*** Records to use ***
(* ===== verification/DbBase.v ===== *)
(** * DB::Connection_Info and DB::Base

    [src/Database/db_connection_info.cpp] and [src/Database/db_base.cpp]: the
    connection of a [Base] object and [exec], which every query goes through.
    QtSql is outside: the outcome of the n-th [QSqlDatabase::open()] is
    [env_open n], of the n-th [QSqlQuery::exec()] is [env_exec n] (the result
    of the statement, or none when it failed). Qt's table of named
    connections is [registry]: a name that is present is valid, its flag says
    whether it is open. Log output is left out. *)

From S2P Require Import Prelude QtString DbQuery.

Module Connection_Info.

Record t := mk {
  port_ : Z;
  driver_name_ : qstring;
  connect_options_ : qstring;
  host_ : qstring;
  db_name_ : qstring;
  login_ : qstring;
  password_ : qstring;
  prefix_ : qstring;
}.

(** The default constructor. *)
Definition default_info : t :=
  {| port_ := -1; driver_name_ := []; connect_options_ := []; host_ := []; db_name_ := [];
     login_ := []; password_ := []; prefix_ := [] |}.

(** The constructor with every parameter; [driver_name] has the default
    ["QMYSQL"] and [connect_options] none. *)
Definition make (db_name login password host : qstring) (port : Z) (prefix driver_name connect_options : qstring) : t :=
  {| port_ := port; driver_name_ := driver_name; connect_options_ := connect_options; host_ := host;
     db_name_ := db_name; login_ := login; password_ := password; prefix_ := prefix |}.

Definition set_port v i := make (db_name_ i) (login_ i) (password_ i) (host_ i) v (prefix_ i) (driver_name_ i) (connect_options_ i).
Definition set_driver_name v i := make (db_name_ i) (login_ i) (password_ i) (host_ i) (port_ i) (prefix_ i) v (connect_options_ i).
Definition set_connect_options v i := make (db_name_ i) (login_ i) (password_ i) (host_ i) (port_ i) (prefix_ i) (driver_name_ i) v.
Definition set_host v i := make (db_name_ i) (login_ i) (password_ i) v (port_ i) (prefix_ i) (driver_name_ i) (connect_options_ i).
Definition set_db_name v i := make v (login_ i) (password_ i) (host_ i) (port_ i) (prefix_ i) (driver_name_ i) (connect_options_ i).
Definition set_login v i := make (db_name_ i) v (password_ i) (host_ i) (port_ i) (prefix_ i) (driver_name_ i) (connect_options_ i).
Definition set_password v i := make (db_name_ i) (login_ i) v (host_ i) (port_ i) (prefix_ i) (driver_name_ i) (connect_options_ i).
Definition set_prefix v i := make (db_name_ i) (login_ i) (password_ i) (host_ i) (port_ i) v (driver_name_ i) (connect_options_ i).

(** The static members: [Connection_Info::common_] and
    [Table::common_prefix_]. *)
Record statics := mkStatics { common_ : t; common_prefix_ : qstring }.

Definition initial : statics := mkStatics default_info [].
Definition set_common (info : t) (s : statics) : statics := mkStatics info (prefix_ info).

(** The parameters [to_db] sets on the new database object. Options and port
    are set only when there are some. *)
Record settings := mkSettings {
  s_driver : qstring;
  s_options : option qstring;
  s_port : option Z;
  s_host : qstring;
  s_user : qstring;
  s_password : qstring;
  s_database : qstring;
}.

Definition to_db (i : t) : settings :=
  {| s_driver := driver_name_ i;
     s_options := if isEmpty (connect_options_ i) then None else Some (connect_options_ i);
     s_port := if 0 <? port_ i then Some (port_ i) else None;
     s_host := host_ i; s_user := login_ i; s_password := password_ i; s_database := db_name_ i |}.

(** The constructor from a database object with these settings: an unset
    port reads as -1, unset options as the empty string. *)
Definition from_db (s : settings) (prefix : qstring) : t :=
  {| port_ := default (-1) (s_port s); driver_name_ := s_driver s; connect_options_ := default [] (s_options s);
     host_ := s_host s; db_name_ := s_database s; login_ := s_user s; password_ := s_password s; prefix_ := prefix |}.

(** A database object that is not valid. *)
Definition no_settings : settings :=
  {| s_driver := []; s_options := None; s_port := None; s_host := []; s_user := []; s_password := []; s_database := [] |}.

Lemma from_to_db i : 0 < port_ i \/ port_ i = -1 -> from_db (to_db i) (prefix_ i) = i.
Proof.
  destruct i as [p d o h n l pw pr]. unfold from_db, to_db. simpl. intros Hp.
  assert (default (-1) (if 0 <? p then Some p else None) = p) as -> by (destruct (Z.ltb_spec 0 p); simpl; lia).
  assert (default [] (if isEmpty o then None else Some o) = o) as -> by (by destruct o).
  done.
Qed.

End Connection_Info.

Section base.
(** Bound values and results of statements. *)
Context {Val Res : Type} `{QStringArg} (escapeIdentifier : qstring -> qstring).

Inductive DbEvent :=
| Ev_open (name : qstring) (ok : bool)
| Ev_exec (sql : qstring) (values : list Val) (ok : bool)
| Ev_close (name : qstring)
| Ev_remove (name : qstring).

Record Base := mkBase {
  silent_ : bool;
  connection_name_ : qstring;
  info_ : Connection_Info.t;
}.

Record DbWorld := mkDbWorld {
  base : Base;
  registry : list (qstring * bool);
  env_open : nat -> bool;
  env_exec : nat -> option Res;
  n_open : nat;
  n_exec : nat;
  db_events : list DbEvent;
}.

Abbreviation DM := (M DbWorld).

Definition with_base (b : Base) (w : DbWorld) : DbWorld :=
  mkDbWorld b (registry w) (env_open w) (env_exec w) (n_open w) (n_exec w) (db_events w).
Definition with_registry (r : list (qstring * bool)) (w : DbWorld) : DbWorld :=
  mkDbWorld (base w) r (env_open w) (env_exec w) (n_open w) (n_exec w) (db_events w).
Definition log (e : DbEvent) : DM unit :=
  modify (fun w => mkDbWorld (base w) (registry w) (env_open w) (env_exec w) (n_open w) (n_exec w) (db_events w ++ [e])).

(** *** Qt's table of connections *)

Fixpoint reg_find (name : qstring) (r : list (qstring * bool)) : option bool :=
  match r with [] => None | (n, o) :: r' => if decide (n = name) then Some o else reg_find name r' end.
Definition reg_remove (name : qstring) (r : list (qstring * bool)) : list (qstring * bool) :=
  filter (fun p => p.1 <> name) r.
Definition reg_set (name : qstring) (o : bool) (r : list (qstring * bool)) : list (qstring * bool) :=
  (name, o) :: reg_remove name r.

(** *** Connection *)

Definition connection_name : DM qstring := gets (fun w => connection_name_ (base w)).

(** [database()]: [None] is an invalid database object, else whether it is open. *)
Definition database : DM (option bool) :=
  gets (fun w => if isEmpty (connection_name_ (base w)) then None
                 else reg_find (connection_name_ (base w)) (registry w)).

Definition is_open : DM bool := let* d := database in ret (default false d).

Definition db_close (name : qstring) : DM unit :=
  log (Ev_close name) ;;; modify (fun w => with_registry (reg_set name false (registry w)) w).

Definition remove_database (name : qstring) : DM unit :=
  log (Ev_remove name) ;;; modify (fun w => with_registry (reg_remove name (registry w)) w).

Definition close : DM unit :=
  let* name := connection_name in
  if isEmpty name then ret tt
  else
    let* d := database in
    (match d with Some true => db_close name | _ => ret tt end) ;;;
    remove_database name.

(** [create_connection(QSqlDatabase db)] for the registered connection
    [name]. *)
Definition create_connection_db (name : qstring) : DM bool :=
  let* o := gets (fun w => reg_find name (registry w)) in
  (match o with Some true => db_close name | _ => ret tt end) ;;;
  let* ok := gets (fun w => env_open w (n_open w)) in
  modify (fun w => mkDbWorld (base w) (registry w) (env_open w) (env_exec w) (S (n_open w)) (n_exec w) (db_events w)) ;;;
  log (Ev_open name ok) ;;;
  if negb ok then ret false
  else
    modify (fun w => with_registry (reg_set name true (registry w)) w) ;;;
    modify (fun w => with_base (mkBase (silent_ (base w)) name (info_ (base w))) w) ;;;
    ret true.

Definition create_connection : DM bool :=
  let* name := connection_name in
  let* d := database in
  (match d with
   | Some _ => ret tt
   | None => modify (fun w => with_registry (reg_set name false (registry w)) w)
   end) ;;;
  create_connection_db name.

Definition set_silent (sailent : bool) : DM unit :=
  modify (fun w => with_base (mkBase sailent (connection_name_ (base w)) (info_ (base w))) w).

Definition set_connection_info (info : Connection_Info.t) : DM unit :=
  close ;;;
  modify (fun w => with_base (mkBase (silent_ (base w)) (connection_name_ (base w)) info) w).

(** [gen_thread_based_name]: a name of the thread's id and a random number. *)
Definition gen_thread_based_name (thread_id random : Z) : qstring :=
  arg (number random) (arg (digits 20 thread_id) (str "hz_db_%1_%2")).

(** The constructors; [generated] is the name made for an empty one. *)
Definition make_base (info : Connection_Info.t) (name generated : qstring) : Base :=
  mkBase false (if isEmpty name then generated else name) info.
Definition make_base_db (db : Connection_Info.settings) (connectionName prefix generated : qstring) : Base :=
  make_base (Connection_Info.from_db db prefix) connectionName generated.

(** [set_connection_name]: [settings_of] are the parameters of the database
    object registered under a name; an invalid object has none set. *)
Definition set_connection_name (settings_of : qstring -> Connection_Info.settings) (name prefix generated : qstring) : DM unit :=
  close ;;;
  modify (fun w => with_base (mkBase (silent_ (base w)) name (info_ (base w))) w) ;;;
  let* d := database in
  let info := Connection_Info.from_db (match d with Some _ => settings_of name | None => Connection_Info.no_settings end) prefix in
  modify (fun w => with_base (mkBase (silent_ (base w)) (if isEmpty name then generated else name) info) w).

(** The destructor. *)
Definition base_dtor : DM unit :=
  let* name := connection_name in
  if isEmpty name then ret tt
  else
    let* o := gets (fun w => reg_find name (registry w)) in
    (match o with Some _ => remove_database name | None => ret tt end) ;;;
    let* o := gets (fun w => reg_find name (registry w)) in
    match o with Some _ => close | None => ret tt end.

(** *** exec *)

(** One [query.exec()]. *)
Definition query_exec (sql : qstring) (values : list Val) : DM (option Res) :=
  let* r := gets (fun w => env_exec w (n_exec w)) in
  modify (fun w => mkDbWorld (base w) (registry w) (env_open w) (env_exec w) (n_open w) (S (n_exec w)) (db_events w)) ;;;
  log (Ev_exec sql values (match r with Some _ => true | None => false end)) ;;;
  ret r.

(** The do-while loop; [attempts_count] rounds are left. *)
Fixpoint exec_loop (attempts_count : nat) (sql : qstring) (values : list Val) : DM (option Res) :=
  match attempts_count with
  | O => ret None
  | S n =>
      let* o := is_open in
      let* usable := (if o then ret true else create_connection) in
      if negb usable then exec_loop n sql values
      else
        let* r := query_exec sql values in
        match r with
        | Some res => ret (Some res)
        | None => close ;;; exec_loop n sql values
        end
  end.

(** The result is an active query, or [None] for [QSqlQuery()]. *)
Definition exec (sql : qstring) (values : list Val) : DM (option Res) :=
  if isEmpty sql then ret None else exec_loop 3 sql values.

Definition isActive (q : option Res) : bool := match q with Some _ => true | None => false end.

(** *** The operations on tables *)

Definition create_table (table : Table.t) (types : list qstring) : DM bool :=
  if Table.is_null table || negb (zlen (Table.field_names_ table) =? zlen types) then ret false
  else let* q := exec (create_table_query table types) [] in ret (isActive q).

Definition select (table : Table.t) (suffix : qstring) (values : list Val) (field_ids : list Z) : DM (option Res) :=
  let sql := select_query escapeIdentifier table suffix field_ids in
  if isEmpty sql then ret None else exec sql values.

Definition insert (table : Table.t) (values : list Val) (suffix : qstring) (field_ids : list Z) (method : qstring) : DM bool :=
  match insert_query escapeIdentifier table (zlen values) suffix field_ids method with
  | Ret sql => if isEmpty sql then ret false else let* q := exec sql values in ret (isActive q)
  | _ => undef
  end.

Definition replace (table : Table.t) (values : list Val) (field_ids : list Z) : DM bool :=
  insert table values [] field_ids (str "REPLACE").

Definition update (table : Table.t) (values : list Val) (where_ : qstring) (field_ids : list Z) : DM (option Res) :=
  exec (update_query escapeIdentifier table (zlen values) where_ field_ids) values.

Definition del (table_name where_ : qstring) (values : list Val) : DM (option Res) :=
  let sql := del_query table_name where_ in
  if isEmpty sql then ret None else exec sql values.

Definition truncate (table_name : qstring) : DM (option Res) := exec (truncate_query table_name) [].

(** [first_uint]: the first value of the first row, if there is a row. *)
Definition row_count (first_uint : Res -> option Z) (table_name where_ : qstring) (values : list Val) : DM Z :=
  if isEmpty table_name then ret 0
  else
    let* q := exec (row_count_query table_name where_) values in
    ret (match q with Some r => default 0 (first_uint r) | None => 0 end).

End base.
*** End of Records to use ***
-- Work task --
Copy out every line of the data that includes "random".

-- Written answer --
(** [gen_thread_based_name]: a name of the thread's id and a random number. *)
Definition gen_thread_based_name (thread_id random : Z) : qstring :=
  arg (number random) (arg (digits 20 thread_id) (str "hz_db_%1_%2")).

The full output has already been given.